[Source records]
Definition status_val (address : string) (balance : Z) (current : option AccountManifest)
    : jsval := JObj [
  ("schemaVersion", JNum (NInt 1)); ("network", JStr "testnet");
  ("origin", JStr CLIENT_ORIGIN); ("rpId", JStr RP_ID); ("deploymentVerified", JBool true);
  ("deployment", deployment_val deployment); ("funderAddress", JStr address);
  ("funderBalanceShannons", JStr (dec balance));
  ("account", match current with Some m => account_val m | None => JNull end)].

(** The account manifest is read synchronously, before either funder promise can
    settle, so its failure rejects the combined promise first. *)
Definition status : prog jsval :=
  VerifyDeployment Done;;
  currentAccount ← account;
  '(address, balance) ← Funder Done;
  mret (status_val address balance currentAccount).
End service.

(** ** Runs *)

(** A call and its answer. *)
Inductive dep_call :=
  | CGetDeploymentCell (txHash : string) (index : Z) (answer : res (option string))
  | CGetStateCell (outPoint : ManifestOutPoint) (answer : res (option string))
  | CReadAccountManifest (answer : res jsval)
  | CFunderBalance (answer : res Z)
  | CFunder (answer : res (string * Z))
  | CExportState (request : BootstrapRequest) (answer : res bytes)
  | CCreateAccount (stateData : bytes) (answer : res jsval)
  | CVerifyDeployment (answer : res unit).

(** The call a program awaits, answered. *)
Inductive answers {A} : prog A → dep_call → prog A → Prop :=
  | a_deployment h i k x : answers (GetDeploymentCell h i k) (CGetDeploymentCell h i x) (k x)
  | a_state o k x : answers (GetStateCell o k) (CGetStateCell o x) (k x)
  | a_account k x : answers (ReadAccountManifest k) (CReadAccountManifest x) (k x)
  | a_balance k x : answers (FunderBalance k) (CFunderBalance x) (k x)
  | a_funder k x : answers (Funder k) (CFunder x) (k x)
  | a_export q k x : answers (ExportState q k) (CExportState q x) (k x)
  | a_create d k x : answers (CreateAccount d k) (CCreateAccount d x) (k x)
  | a_verify k x : answers (VerifyDeployment k) (CVerifyDeployment x) (k x).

▸ **What to produce**
Taking the entries above, write out exactly each line from the one holding "Z) (answer : res (option string))" to the one holding "A → dep_call", both included, and stop there.

▸ **Exercise output**
  | CGetDeploymentCell (txHash : string) (index : Z) (answer : res (option string))
  | CGetStateCell (outPoint : ManifestOutPoint) (answer : res (option string))
  | CReadAccountManifest (answer : res jsval)
  | CFunderBalance (answer : res Z)
  | CFunder (answer : res (string * Z))
  | CExportState (request : BootstrapRequest) (answer : res bytes)
  | CCreateAccount (stateData : bytes) (answer : res jsval)
  | CVerifyDeployment (answer : res unit).

(** The call a program awaits, answered. *)
Inductive answers {A} : prog A → dep_call → prog A → Prop :=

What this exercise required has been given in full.